Saved entries:
******************************

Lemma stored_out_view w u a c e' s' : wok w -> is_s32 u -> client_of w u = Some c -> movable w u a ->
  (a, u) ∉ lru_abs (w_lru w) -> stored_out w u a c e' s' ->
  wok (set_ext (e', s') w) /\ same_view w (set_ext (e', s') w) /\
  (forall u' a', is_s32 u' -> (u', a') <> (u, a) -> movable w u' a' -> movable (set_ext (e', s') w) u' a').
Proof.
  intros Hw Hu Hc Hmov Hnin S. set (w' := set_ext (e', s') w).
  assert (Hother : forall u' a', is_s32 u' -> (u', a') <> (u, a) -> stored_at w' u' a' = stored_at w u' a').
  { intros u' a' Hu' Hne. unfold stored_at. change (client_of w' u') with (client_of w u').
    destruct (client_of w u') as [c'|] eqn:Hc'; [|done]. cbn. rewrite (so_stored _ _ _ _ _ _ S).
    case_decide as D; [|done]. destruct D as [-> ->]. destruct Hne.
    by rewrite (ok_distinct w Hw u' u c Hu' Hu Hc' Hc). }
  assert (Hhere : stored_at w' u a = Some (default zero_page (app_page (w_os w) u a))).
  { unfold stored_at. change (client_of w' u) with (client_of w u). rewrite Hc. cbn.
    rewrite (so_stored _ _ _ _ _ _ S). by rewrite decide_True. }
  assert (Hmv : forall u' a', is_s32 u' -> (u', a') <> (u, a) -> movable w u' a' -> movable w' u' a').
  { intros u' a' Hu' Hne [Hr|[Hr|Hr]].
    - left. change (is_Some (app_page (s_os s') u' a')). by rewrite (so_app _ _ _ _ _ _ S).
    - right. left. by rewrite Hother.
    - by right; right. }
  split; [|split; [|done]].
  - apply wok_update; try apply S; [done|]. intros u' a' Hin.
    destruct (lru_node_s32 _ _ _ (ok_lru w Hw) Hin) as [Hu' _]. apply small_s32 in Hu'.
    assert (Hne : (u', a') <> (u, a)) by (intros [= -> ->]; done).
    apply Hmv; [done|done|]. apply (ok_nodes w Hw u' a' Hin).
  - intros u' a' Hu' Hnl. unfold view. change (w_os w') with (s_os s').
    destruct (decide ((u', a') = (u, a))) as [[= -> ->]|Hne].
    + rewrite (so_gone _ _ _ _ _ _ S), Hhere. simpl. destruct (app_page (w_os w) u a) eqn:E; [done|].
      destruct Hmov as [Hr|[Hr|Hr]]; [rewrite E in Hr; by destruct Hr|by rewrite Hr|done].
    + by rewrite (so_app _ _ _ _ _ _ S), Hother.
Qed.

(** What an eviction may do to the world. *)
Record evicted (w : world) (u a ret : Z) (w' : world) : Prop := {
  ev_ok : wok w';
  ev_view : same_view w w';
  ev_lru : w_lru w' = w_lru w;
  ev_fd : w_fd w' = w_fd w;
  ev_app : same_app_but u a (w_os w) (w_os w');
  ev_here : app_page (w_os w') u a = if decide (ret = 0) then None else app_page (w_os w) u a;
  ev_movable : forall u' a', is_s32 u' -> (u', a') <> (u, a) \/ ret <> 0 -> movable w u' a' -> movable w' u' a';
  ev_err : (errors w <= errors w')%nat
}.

******************************

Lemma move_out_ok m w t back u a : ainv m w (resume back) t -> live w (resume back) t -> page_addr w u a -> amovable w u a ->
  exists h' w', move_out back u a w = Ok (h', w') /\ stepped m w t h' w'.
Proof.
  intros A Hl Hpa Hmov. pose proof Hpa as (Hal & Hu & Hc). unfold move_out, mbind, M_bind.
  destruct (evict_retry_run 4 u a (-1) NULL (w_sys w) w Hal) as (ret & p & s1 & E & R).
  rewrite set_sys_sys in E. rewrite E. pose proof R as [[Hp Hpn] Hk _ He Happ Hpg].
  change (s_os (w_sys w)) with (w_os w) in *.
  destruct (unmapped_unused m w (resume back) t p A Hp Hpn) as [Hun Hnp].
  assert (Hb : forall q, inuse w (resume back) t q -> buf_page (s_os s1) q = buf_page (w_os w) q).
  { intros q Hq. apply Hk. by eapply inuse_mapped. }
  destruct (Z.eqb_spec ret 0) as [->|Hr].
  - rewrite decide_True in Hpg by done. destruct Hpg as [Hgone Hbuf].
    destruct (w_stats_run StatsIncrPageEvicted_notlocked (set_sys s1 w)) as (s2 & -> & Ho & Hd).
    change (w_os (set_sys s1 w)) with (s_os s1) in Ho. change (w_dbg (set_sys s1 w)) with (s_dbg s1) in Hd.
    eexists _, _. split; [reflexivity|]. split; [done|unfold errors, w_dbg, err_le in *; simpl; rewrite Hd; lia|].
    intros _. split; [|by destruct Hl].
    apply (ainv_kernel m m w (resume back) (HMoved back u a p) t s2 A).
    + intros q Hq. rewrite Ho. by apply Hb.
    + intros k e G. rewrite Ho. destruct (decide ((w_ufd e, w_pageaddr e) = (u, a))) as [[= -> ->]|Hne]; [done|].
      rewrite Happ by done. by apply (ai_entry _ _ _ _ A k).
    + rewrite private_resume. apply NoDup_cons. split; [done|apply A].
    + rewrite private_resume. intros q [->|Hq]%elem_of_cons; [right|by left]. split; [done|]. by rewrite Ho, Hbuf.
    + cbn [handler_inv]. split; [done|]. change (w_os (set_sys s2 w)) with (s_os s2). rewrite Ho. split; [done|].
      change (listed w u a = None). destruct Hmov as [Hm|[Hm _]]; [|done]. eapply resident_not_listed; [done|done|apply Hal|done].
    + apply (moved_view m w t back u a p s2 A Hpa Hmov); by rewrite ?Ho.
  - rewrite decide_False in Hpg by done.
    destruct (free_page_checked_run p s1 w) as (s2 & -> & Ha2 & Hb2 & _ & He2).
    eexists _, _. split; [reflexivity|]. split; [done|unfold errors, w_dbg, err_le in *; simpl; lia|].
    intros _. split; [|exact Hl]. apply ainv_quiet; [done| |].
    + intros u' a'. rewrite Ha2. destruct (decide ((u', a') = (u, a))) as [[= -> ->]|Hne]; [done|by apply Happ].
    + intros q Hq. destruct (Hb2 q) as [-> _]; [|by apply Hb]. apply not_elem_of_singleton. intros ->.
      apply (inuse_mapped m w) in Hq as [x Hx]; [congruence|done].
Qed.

******************************

* EXERCISE OBJECTIVE *
Starting at the line that has "change (s_os (w_sys w)) with (w_os w) in *." and ending at the line that has "assert (Hb : forall", please write out the lines above exactly, leaving out all others.

* SOLUTION TO THE PROBLEM *
  change (s_os (w_sys w)) with (w_os w) in *.
  destruct (unmapped_unused m w (resume back) t p A Hp Hpn) as [Hun Hnp].
  assert (Hb : forall q, inuse w (resume back) t q -> buf_page (s_os s1) q = buf_page (w_os w) q).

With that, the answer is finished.